The law goes back to 1996, and makes it a crime to provide "material support" to terrorists. It has been challenged several times on the grounds that it forbids conduct that is protected by the first amendment, such as advocating in public for a cause or passing out pamphlets for recruitment. The Patriot Act expanded the definition of what constitutes material support to include "expert advice or assistance," which allowed the Justice Department to prosecute people like John Walker Lindh, under the statute. Since 9/11, the law, 18 U.S.C. 2339B(a)(1), has been used as a fallback weapon against suspect terrorists who didn't commit acts of terrorism and who could not be directly linked to ongoing terrorist conspiracies.
Needless to say, the vagueness of the statue has bothered criminal defense lawyers and civil libertarians for years, and Congress and the courts have tinkered with the language.

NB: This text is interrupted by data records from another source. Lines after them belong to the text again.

(* ===== verification/WorkQueueSpec.v ===== *)
(** What the work queue guarantees: the theorems about [WorkQueue], each with the
    concrete queue on which its hypotheses hold. *)
From S2P Require Import Prelude GoHeap WorkQueue WorkQueueFacts.
From stdpp Require Import base option list gmap strings.
From Stdlib Require Import ZArith Lia.

Local Open Scope Z_scope.

(** ** Concrete queues for the witnesses *)
Definition empty_wq : WorkQueue := default
  {| wq_items := PQ ∅ []; wq_itemsMap := ∅; wq_shutdown := false; wq_metrics := zero_metrics;
     wq_MaxRetries := 0; wq_InitialRetryDelay := 0; wq_MaxRetryDelay := 0;
     wq_MaxRetryCycles := 0 |} NewWorkQueue.

Definition nnA : NamespacedName := NN "team" "a".
Definition nnB : NamespacedName := NN "team" "b".

Definition or_empty (o : option (WorkQueue * Wake)) : WorkQueue := default empty_wq (fst <$> o).

(** Two items, [nnB] before [nnA]. *)
Definition two_wq : WorkQueue :=
  or_empty (Enqueue (or_empty (Enqueue empty_wq nnA 0 20 20)) nnB 0 10 10).

(** [nnA] dequeued and [nnA] enqueued again while its item is being processed. *)
Definition held_wq : WorkQueue :=
  default empty_wq (fst <$> Dequeue_pass (or_empty (Enqueue empty_wq nnA 0 20 20)) 30).

Definition race_wq : WorkQueue := or_empty (Enqueue held_wq nnA 0 31 31).

Lemma empty_wq_wf : wq_wf empty_wq.
Proof.
  destruct (NewWorkQueueWithConfig_wf DefaultMaxRetries DefaultInitialRetryDelay
    DefaultMaxRetryDelay DefaultMaxRetryCycles) as (wq & Hn & Hwf & _).
  unfold empty_wq, NewWorkQueue. by rewrite Hn.
Qed.

Lemma or_empty_Enqueue_wf wq nn pr t1 t2 : wq_wf wq → wq_wf (or_empty (Enqueue wq nn pr t1 t2)).
Proof.
  intros Hwf. destruct (Enqueue_refines_spec wq nn pr t1 t2 Hwf) as (wq' & wake & He & Hwf' & _).
  unfold or_empty. by rewrite He.
Qed.

Lemma two_wq_wf : wq_wf two_wq.
Proof. by do 2 apply or_empty_Enqueue_wf; apply empty_wq_wf. Qed.

Lemma held_wq_wf : wq_wf held_wq.
Proof.
  destruct (Dequeue_refines_spec (or_empty (Enqueue empty_wq nnA 0 20 20)) 30)
    as (wq' & o & Hd & Hwf' & _); [apply or_empty_Enqueue_wf, empty_wq_wf|].
  unfold held_wq. by rewrite Hd.
Qed.

Lemma race_wq_wf : wq_wf race_wq.
Proof. apply or_empty_Enqueue_wf, held_wq_wf. Qed.

(** ** Refinement *)

(** C4.  On a well-formed queue [Enqueue] never panics, keeps the queue well formed
    (heap order, back-pointers, name index, depth and counters), and does what its
    specification says: a new name adds one item with zeroed retry state, a name
    that is already queued only ever has its priority raised. *)
Theorem Enqueue_refines (wq : WorkQueue) (nn : NamespacedName) (pr t1 t2 : Z) :
  wq_wf wq →
  ∃ wq' wake, Enqueue wq nn pr t1 t2 = Some (wq', wake) ∧ wq_wf wq' ∧
    spec_Enqueue (abs wq) nn pr t1 t2 (abs wq').
Proof. apply Enqueue_refines_spec. Qed.

Lemma Enqueue_refines_witness :
  ∃ wq' wake, Enqueue two_wq nnA 7 40 41 = Some (wq', wake) ∧ wq_wf wq' ∧
    spec_Enqueue (abs two_wq) nnA 7 40 41 (abs wq').
Proof. apply (Enqueue_refines two_wq nnA 7 40 41). apply two_wq_wf. Defined.

(** C3.  One pass of [Dequeue] on a well-formed queue never panics and keeps it well
    formed; it stops only after a shutdown, waits for a signal only when nothing is
    pending, and otherwise looks at an item that no pending item precedes: it
    returns that item exactly when its scheduled time has come, removing it and its
    name, and else waits for the exact remaining time. *)
Theorem Dequeue_refines (wq : WorkQueue) (now : Z) :
  wq_wf wq →
  ∃ wq' o, Dequeue_pass wq now = Some (wq', o) ∧ wq_wf wq' ∧
    spec_Dequeue (abs wq) now o (abs wq').
Proof. apply Dequeue_refines_spec. Qed.

Lemma Dequeue_refines_witness :
  ∃ wq' o, Dequeue_pass two_wq 15 = Some (wq', o) ∧ wq_wf wq' ∧
    spec_Dequeue (abs two_wq) 15 o (abs wq').
Proof. apply (Dequeue_refines two_wq 15). apply two_wq_wf. Defined.

(** C5.  [Requeue] of a dequeued item, within the range in which the delay cannot
    overflow: below the retry limit the item comes back after the capped exponential
    delay; past it a new cycle starts after the cool-down; past the cycle limit the
    item is dropped and the pending items do not change.  It never panics and keeps
    the queue well formed. *)
Theorem Requeue_refines (wq : WorkQueue) (p : ptr) (w : WorkItem) (now : Z) :
  wq_wf wq → p ∉ wq_slice wq → wq_store wq !! p = Some w → retry_sane wq w →
  ∃ wq' wake, Requeue wq p now = Some (wq', wake) ∧ wq_wf wq' ∧
    match wq_next_retry wq now w with
    | Some w' =>
        wake = Signal ∧
        abs wq' = {| aq_pending := <[p := set_index 0 w']> (aq_pending (abs wq));
                     aq_names := <[wi_NamespacedName w := p]> (aq_names (abs wq));
                     aq_closed := aq_closed (abs wq) |}
    | None => wake = NoWake ∧ abs wq' = abs wq
    end.
Proof. apply Requeue_refines_spec. Qed.

Definition held_item : WorkItem :=
  {| wi_NamespacedName := nnA; wi_Priority := 0; wi_RetryCount := 0; wi_RetryCycle := 0;
     wi_EnqueuedAt := 20; wi_ScheduledAt := 20; wi_index := -1 |}.

Lemma Requeue_refines_witness :
  ∃ wq' wake, Requeue held_wq 1%positive 50 = Some (wq', wake) ∧ wq_wf wq' ∧
    wake = Signal ∧
    aq_pending (abs wq') !! 1%positive =
      Some (set_index 0 (set_retry 1 0 (50 + time_Second) held_item)).
Proof.
  destruct (Requeue_refines held_wq 1%positive held_item 50) as (wq' & wake & Hr & Hwf & Hm).
  - apply held_wq_wf.
  - vm_compute. intros H. inversion H.
  - vm_compute. reflexivity.
  - vm_compute. repeat split; discriminate.
  - exists wq', wake. split; [exact Hr|]. split; [exact Hwf|].
    assert (Hnext : wq_next_retry held_wq 50 held_item =
      Some (set_retry 1 0 (50 + time_Second) held_item)) by (vm_compute; reflexivity).
    rewrite Hnext in Hm. destruct Hm as [-> ->]. split; [done|]. by vm_compute.
Defined.

(** ** Delays *)

(** C30.  While [InitialRetryDelay * 2^30] fits in an [int64], the delay of retry
    number [rc] is exactly [min (InitialRetryDelay * 2^(min (rc-1) 30)) MaxRetryDelay]:
    positive, never above the cap, and never shorter than the delay before it. *)
Theorem backoff_capped_exponential (initial maxDelay rc : Z) :
  1 ≤ rc ≤ int64_max → 0 < initial → initial * 2 ^ 30 ≤ int64_max → 0 < maxDelay →
  backoff initial maxDelay rc = Z.min (initial * 2 ^ Z.min (rc - 1) 30) maxDelay ∧
  0 < backoff initial maxDelay rc ≤ maxDelay ∧
  backoff initial maxDelay rc ≤ backoff initial maxDelay (rc + 1).
Proof.
  intros Hrc Hi Ho Hm. rewrite !backoff_ideal_eq by lia. unfold ideal_backoff.
  assert (Hp : 0 < 2 ^ Z.min (rc - 1) 30) by (apply Z.pow_pos_nonneg; lia).
  assert (Hle : 2 ^ Z.min (rc - 1) 30 ≤ 2 ^ Z.min (rc + 1 - 1) 30)
    by (apply Z.pow_le_mono_r; lia).
  split; [done|]. split; [split|]; nia.
Qed.

Lemma backoff_capped_exponential_witness :
  backoff DefaultInitialRetryDelay DefaultMaxRetryDelay 4 = 8 * time_Second.
Proof.
  destruct (backoff_capped_exponential DefaultInitialRetryDelay DefaultMaxRetryDelay 4)
    as [-> _]; [vm_compute; intuition discriminate|reflexivity|vm_compute; discriminate|reflexivity|]. reflexivity.
Defined.

(** The cap of the shift at 30 does not prevent overflow: for an
    [InitialRetryDelay] from 2^33 ns (8.6 s) up to 2^34 ns every retry from the 31st
    on computes a negative delay, so the item is scheduled in the past and the
    maximum delay is not applied. *)
Theorem backoff_overflows (initial maxDelay rc : Z) :
  2 ^ 33 ≤ initial < 2 ^ 34 → 31 ≤ rc ≤ int64_max → 0 ≤ maxDelay →
  backoff initial maxDelay rc < 0.
Proof.
  intros Hi Hrc Hm. unfold backoff.
  rewrite (wrap64_id (rc - 1)) by (unfold in_int64, int64_min; lia). cbv zeta.
  replace (if 30 <? rc - 1 then 30 else rc - 1) with 30
    by (destruct (Z.ltb_spec 30 (rc - 1)); lia).
  replace (wrap64 (initial * shl1_64 30)) with (initial * 2 ^ 30 - 2 ^ 64).
  { destruct (Z.ltb_spec maxDelay (initial * 2 ^ 30 - 2 ^ 64)); lia. }
  rewrite shl1_64_pow by lia. unfold wrap64.
  rewrite <- (Z.mod_add _ (-1)) by lia. rewrite Z.mod_small; lia.
Qed.

Lemma backoff_overflows_witness :
  backoff (9 * time_Second) (300 * time_Second) 31 < 0.
Proof. apply (backoff_overflows (9 * time_Second) (300 * time_Second) 31); vm_compute; intuition discriminate. Defined.





(** ** Deduplication *)
Definition queue_unique (a : AQueue) : Prop :=
  ∀ p w, aq_pending a !! p = Some w → aq_names a !! wi_NamespacedName w = Some p.

Lemma queue_unique_insert a p w nn :
  queue_unique a → wi_NamespacedName w = nn →
  (aq_names a !! nn = None ∨ aq_names a !! nn = Some p) →
  queue_unique {| aq_pending := <[p := w]> (aq_pending a);
                  aq_names := <[nn := p]> (aq_names a); aq_closed := aq_closed a |}.
Proof.
  intros Hu Hn Hfree q v. simpl. intros [[<- <-]|[Hne Hq]]%lookup_insert_Some.
  - rewrite Hn. apply lookup_insert_eq.
  - pose proof (Hu q v Hq). rewrite lookup_insert_ne; [done|]. intros ->.
    destruct Hfree; congruence.
Qed.

(** If every pending item is the one its name refers to, so that no name is
    queued twice, then this still holds after [Enqueue], after a pass of [Dequeue],
    and after a [Requeue] of an item whose name was not enqueued again meanwhile. *)
Theorem dedup_preserved (wq : WorkQueue) :
  wq_wf wq → queue_unique (abs wq) →
  (∀ nn pr t1 t2 wq' wake,
     Enqueue wq nn pr t1 t2 = Some (wq', wake) → queue_unique (abs wq')) ∧
  (∀ now wq' o, Dequeue_pass wq now = Some (wq', o) → queue_unique (abs wq')) ∧
  (∀ p w now wq' wake,
     p ∉ wq_slice wq → wq_store wq !! p = Some w → retry_sane wq w →
     Contains wq (wi_NamespacedName w) = false →
     Requeue wq p now = Some (wq', wake) → queue_unique (abs wq')).
Proof.
  intros Hwf Hu. split_and!.
  - intros nn pr t1 t2 wq' wake He.
    destruct (Enqueue_refines_spec wq nn pr t1 t2 Hwf) as (wq1 & wk & He' & _ & Hspec).
    rewrite He in He'. injection He' as <- <-.
    generalize dependent (abs wq'). intros a' [p Hn Hp|p w Hn Hp].
    + apply queue_unique_insert; auto.
    + pose proof (Hu p w Hp) as Hname. rewrite <- (insert_id _ _ _ Hname) at 1.
      apply queue_unique_insert; auto.
  - intros now wq' o Hd. destruct (Dequeue_refines_spec wq now Hwf) as (wq1 & o1 & Hd' & _ & Hspec).
    rewrite Hd in Hd'. injection Hd' as <- <-.
    generalize dependent (abs wq'). intros a' [|? ?|p w ? ?|p w Hc [Hp _] Hle]; [done..|].
    intros q v. simpl. intros [Hne Hq]%lookup_delete_Some. pose proof (Hu q v Hq) as Hv. pose proof (Hu p w Hp) as Hw.
    simpl. rewrite lookup_delete_ne; [done|]. intros Heq. rewrite Heq in Hw. congruence.
  - intros p w now wq' wake Hp Hw Hsane Hc Hr.
    destruct (Requeue_refines_spec wq p w now Hwf Hp Hw Hsane) as (wq1 & wk & Hr' & _ & Hm).
    rewrite Hr in Hr'. injection Hr' as <- <-.
    destruct (wq_next_retry wq now w) as [w'|] eqn:Hn; destruct Hm as [-> ->]; [|done].
    apply queue_unique_insert; [done| |].
    + unfold wq_next_retry, next_retry in Hn. by repeat case_match; simplify_eq.
    + left. apply bool_decide_eq_false in Hc. by apply eq_None_not_Some.
Qed.

(** [two_wq] after its first item has been dequeued. *)
Definition after_dequeue : WorkQueue := default two_wq (fst <$> Dequeue_pass two_wq 15).

Lemma dedup_preserved_witness : queue_unique (abs after_dequeue).
Proof.
  destruct (dedup_preserved two_wq) as (_ & Hd & _); [exact two_wq_wf| |].
  - assert (Hall : map_Forall (λ p v, aq_names (abs two_wq) !! wi_NamespacedName v = Some p)
                     (aq_pending (abs two_wq)))
      by (refine (bool_decide_unpack _ _); vm_compute; exact I).
    exact Hall.
  - eapply (Hd 15). vm_compute. reflexivity.
Defined.

(** A [Requeue] of an item whose name was enqueued again while it was being
    processed puts a second item for the same template in the queue, and the name
    index refers to only one of them: the deduplication of [Enqueue] no longer holds
    and two workers can process one template at the same time. *)
Theorem Requeue_duplicates (wq : WorkQueue) (p q : ptr) (w : WorkItem) (now : Z) :
  wq_wf wq → p ∉ wq_slice wq → wq_store wq !! p = Some w → retry_sane wq w →
  wq_itemsMap wq !! wi_NamespacedName w = Some q →
  is_Some (wq_next_retry wq now w) →
  ∃ wq' wake v v', Requeue wq p now = Some (wq', wake) ∧ p ≠ q ∧
    aq_pending (abs wq') !! p = Some v ∧ aq_pending (abs wq') !! q = Some v' ∧
    wi_NamespacedName v = wi_NamespacedName v' ∧
    wq_itemsMap wq' !! wi_NamespacedName v = Some p.
Proof.
  intros Hwf Hp Hw Hsane Hq [w' Hn].
  destruct (wf_map _ Hwf _ _ Hq) as [Hin Hname].
  destruct (wf_pending wq q Hwf Hin) as (u & Hu & Hpq). rewrite Hu in Hname.
  injection Hname as Hname.
  destruct (Requeue_refines_spec wq p w now Hwf Hp Hw Hsane) as (wq' & wake & Hr & _ & Hm).
  rewrite Hn in Hm. destruct Hm as [-> Habs].
  assert (Hne : p ≠ q) by (intros ->; done).
  assert (Hw' : wi_NamespacedName w' = wi_NamespacedName w)
    by (unfold wq_next_retry, next_retry in Hn; by repeat case_match; simplify_eq).
  exists wq', Signal, (set_index 0 w'), (set_index 0 u). split_and!; [done..| | | |].
  - rewrite Habs. apply lookup_insert_eq.
  - rewrite Habs. simpl. by rewrite lookup_insert_ne.
  - simpl. congruence.
  - change (wq_itemsMap wq') with (aq_names (abs wq')). rewrite Habs. simpl. rewrite Hw'.
    apply lookup_insert_eq.
Qed.

Lemma Requeue_duplicates_witness :
  ∃ wq' wake v v', Requeue race_wq 1%positive 32 = Some (wq', wake) ∧ 1%positive ≠ 2%positive ∧
    aq_pending (abs wq') !! 1%positive = Some v ∧ aq_pending (abs wq') !! 2%positive = Some v' ∧
    wi_NamespacedName v = wi_NamespacedName v' ∧
    wq_itemsMap wq' !! wi_NamespacedName v = Some 1%positive.
Proof.
  apply (Requeue_duplicates race_wq 1%positive 2%positive held_item 32).
  - apply race_wq_wf.
  - refine (bool_decide_unpack _ _). vm_compute. exact I.
  - vm_compute. reflexivity.
  - vm_compute. repeat split; discriminate.
  - vm_compute. reflexivity.
  - vm_compute. eexists. reflexivity.
Defined.
(* ===== verification/ApiTypes.v ===== *)
(** The resource types of [api/kubetemplater.io/v1alpha1] with the part of the
    Kubernetes metadata the operator reads or writes, dynamic JSON values, and
    errors as values. *)
From S2P Require Import Prelude.
From stdpp Require Import base option list gmap strings.
From Stdlib Require Import ZArith.

(** ** Errors

    A Go [error] with the status reason that [errors.IsNotFound],
    [errors.IsConflict] and [errors.IsInvalid] look for through wrapping. *)
Inductive Reason := ReasonUnknown | ReasonNotFound | ReasonConflict | ReasonInvalid
  | ReasonAlreadyExists.

#[export] Instance Reason_eq_dec : EqDecision Reason.
Proof. solve_decision. Defined.

Record error := Err { err_reason : Reason; err_msg : string }.

Definition Errorf (msg : string) : error := Err ReasonUnknown msg.

(** [fmt.Errorf("<prefix>: %w", e)] *)
Definition Wrapf (prefix : string) (e : error) : error :=
  Err (err_reason e) (prefix +:+ ": " +:+ err_msg e).

Definition IsNotFound (e : error) : bool := bool_decide (err_reason e = ReasonNotFound).
Definition IsConflict (e : error) : bool := bool_decide (err_reason e = ReasonConflict).
Definition IsInvalid (e : error) : bool := bool_decide (err_reason e = ReasonInvalid).

(** ** JSON values as Go holds them in an [interface{}]

    Integers are [int64]; a [float64] is kept as its 64-bit pattern. *)
#[warnings="-register-all"]
Inductive value :=
  | VNull
  | VBool (b : bool)
  | VInt (z : Z)
  | VFloat (bits : Z)
  | VString (s : string)
  | VList (l : list value)
  | VMap (m : list (string * value)).

(** [map[string]interface{}] *)
Abbreviation object := (list (string * value)).

Record GVK := mkGVK { gvk_Group : string; gvk_Version : string; gvk_Kind : string }.

#[export] Instance GVK_eq_dec : EqDecision GVK.
Proof. solve_decision. Defined.

Record OwnerReference := {
  or_APIVersion : string;
  or_Kind : string;
  or_Name : string;
  or_UID : string
}.

(** ** [KubeTemplate] *)
Record Template := {
  t_Object : string; (* the raw bytes of the embedded object *)
  t_Replace : bool;
  t_Referenced : bool
}.

Record KubeTemplateSpec := { Templates : list Template }.

Record KubeTemplateStatus := {
  s_Status : string;
  s_ProcessingPhase : string;
  s_QueuedAt : option Z;
  s_ProcessedAt : option Z;
  s_RetryCount : Z;
  s_RetryCycle : Z;
  s_LastReconcileTime : option Z;
  s_ResourcesTotal : Z;
  s_ResourcesSynced : Z;
  s_LastDriftDetected : option Z;
  s_DriftDetectionCount : Z;
  s_DryRunChecks : Z;
  s_AppliedSpecHash : string;
  s_PausedReason : string;
  s_PausedAt : option Z
}.

Record ObjectMeta := {
  om_Name : string;
  om_Namespace : string;
  om_UID : string;
  om_ResourceVersion : string;
  om_Annotations : gmap string string;
  om_Labels : gmap string string
}.

Record KubeTemplate := {
  kt_meta : ObjectMeta;
  kt_Spec : KubeTemplateSpec;
  kt_Status : KubeTemplateStatus
}.

Definition kt_Name (kt : KubeTemplate) : string := om_Name (kt_meta kt).
Definition kt_Namespace (kt : KubeTemplate) : string := om_Namespace (kt_meta kt).
Definition kt_key (kt : KubeTemplate) : NamespacedName := NN (kt_Namespace kt) (kt_Name kt).

Definition set_kt_Status (s : KubeTemplateStatus) (kt : KubeTemplate) : KubeTemplate :=
  {| kt_meta := kt_meta kt; kt_Spec := kt_Spec kt; kt_Status := s |}.

Definition kt_phase (kt : KubeTemplate) : string := s_ProcessingPhase (kt_Status kt).

(** ** [KubeTemplatePolicy] *)
Definition FieldValidationType := string.
Definition FieldValidationTypeCEL : FieldValidationType := "cel".
Definition FieldValidationTypeRegex : FieldValidationType := "regex".
Definition FieldValidationTypeRange : FieldValidationType := "range".
Definition FieldValidationTypeRequired : FieldValidationType := "required".
Definition FieldValidationTypeForbidden : FieldValidationType := "forbidden".

Record FieldValidation := {
  fv_Name : string;
  fv_FieldPath : string;
  fv_Type : FieldValidationType;
  fv_CEL : string;
  fv_Regex : string;
  fv_Min : option Z;
  fv_Max : option Z;
  fv_Required : bool;
  fv_Message : string
}.

Record ValidationRule := {
  vr_Kind : string;
  vr_Group : string;
  vr_Version : string;
  vr_Rule : string;
  vr_FieldValidations : list FieldValidation;
  vr_TargetNamespaces : list string
}.

Record KubeTemplatePolicySpec := {
  ps_SourceNamespace : string;
  ps_ValidationRules : list ValidationRule
}.

Record KubeTemplatePolicyStatus := {
  pst_Active : bool;
  pst_TemplatesUsing : Z;
  pst_LastValidationTime : option Z;
  pst_ValidationSuccesses : Z;
  pst_ValidationFailures : Z
}.

Record KubeTemplatePolicy := {
  kp_meta : ObjectMeta;
  kp_Spec : KubeTemplatePolicySpec;
  kp_Status : KubeTemplatePolicyStatus
}.

Definition kp_Name (p : KubeTemplatePolicy) : string := om_Name (kp_meta p).
Definition kp_Namespace (p : KubeTemplatePolicy) : string := om_Namespace (kp_meta p).

(** ** [corev1.Namespace], as far as the namespace controller looks at it *)
Record Namespace := {
  ns_Name : string;
  ns_DeletionTimestamp : option Z;
  ns_Finalizers : list string
}.

(** ** [corev1.Secret] and the webhook configuration, for the certificates *)
Record Secret := {
  sec_Name : string;
  sec_Namespace : string;
  sec_Type : string;
  sec_Data : gmap string string
}.

(** The part of a [ValidatingWebhookConfiguration] that the operator changes: the CA
    bundle of each webhook. *)
Record WebhookConfiguration := {
  wc_Name : string;
  wc_CABundles : list string
}.
(* ===== verification/PolicyCacheSpec.v ===== *)
(** What the policy cache guarantees: a bound on the age of every answer, however the
    lookups, the refreshes in flight and the two policy controllers interleave; and
    what each controller does to the answers. *)
From stdpp Require Import base option list gmap strings relations.
From S2P Require Import Prelude ApiTypes Cluster MemCluster PolicyCache.
From Stdlib Require Import ZArith Lia.

Local Open Scope Z_scope.

Definition source_of (p : KubeTemplatePolicy) : string := ps_SourceNamespace (kp_Spec p).

(** What a list restricted to the operator's namespace and the index on
    [spec.sourceNamespace] selects. *)
Definition policies_for (op ns : string) (ps : list KubeTemplatePolicy) : list KubeTemplatePolicy :=
  filter (λ p, kp_Namespace p = op ∧ source_of p = ns) ps.

(** ** The cluster over time

    [ph_policies t] are the policies that exist at time [t], and a read through the
    client reflects the cluster at some instant at most [ph_lag] before it returns. *)
Class PolicyHistory (W : Type) := {
  ph_clock : W → Z;
  ph_policies : Z → list KubeTemplatePolicy;
  ph_lag : Z
}.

In 2003, an appeals court found that the law wouldn't be constitutional unless the alleged material-support-provider knew that the group to which support was provided was engaged in illegal terrorist stuff or that the group itself had been designated as a terrorist group. In other words, in order to provide material support to a terrorist group, a reasonable person ought to have a basic level of knowledge about the group's past and future motivations. In 2007, as part of the Intelligence Reform and Terrorist Prevention Act, Congress added this so-called "mens rea" requirement to the law.
Whoever knowingly provides material support or
resources to a foreign terrorist organization, or
attempts or conspires to do so, shall be fined under
this title or imprisoned not more than 15 years, or
both, and, if the death of any person results, shall be
imprisoned for any term of years or for life.
18 U.S.C. § 2339B(a)(1) (emphasis added).
The term "material support or resources" includes:
any property, tangible or intangible, or service,
including currency or monetary instruments or financial
securities, financial services, lodging, training,
expert advice or assistance, safehouses, false documentation
or identification, communications equipment,
facilities, weapons, lethal substances,
explosives, personnel (1 or more individuals who
may be or include oneself), and transportation,
except medicine or religious materials.
These changes did not meet with the approval of the plaintiffs. The appeals court disagreed, but the Supreme Court will have to clarify whether there remains a distinction between knowing that a group has ties to terrorism and providing support to that group in order to further the terroristic ends to which the group has committed itself. The doctrine here is that "evil minds" must accompany "evil hands." More urgently, the appeals court did agree that several terms defined by the government remain too vague. (To wit: "Because we find it highly unlikely that a person of ordinary intelligence would know whether, when teaching someone to petition international bodies for tsunami related aid, one is imparting a "specific skill" or "general knowledge," we find the statute's proscription on providing "training" void for vagueness.") On the issue of whether the word "personnel" remain too vague, the appeals court found that Congress had sufficiently defined it. But plaintiffs disagree.
As Robert Chesney of the University of Texas has written, the "material support statue is an important tool in the DOJ counterterrorism arsenal. ... And some of these terms -- particularly the "personnel" term -- are especially important in determining which defendant can be linked to a terrorist organization but not to a particular plot."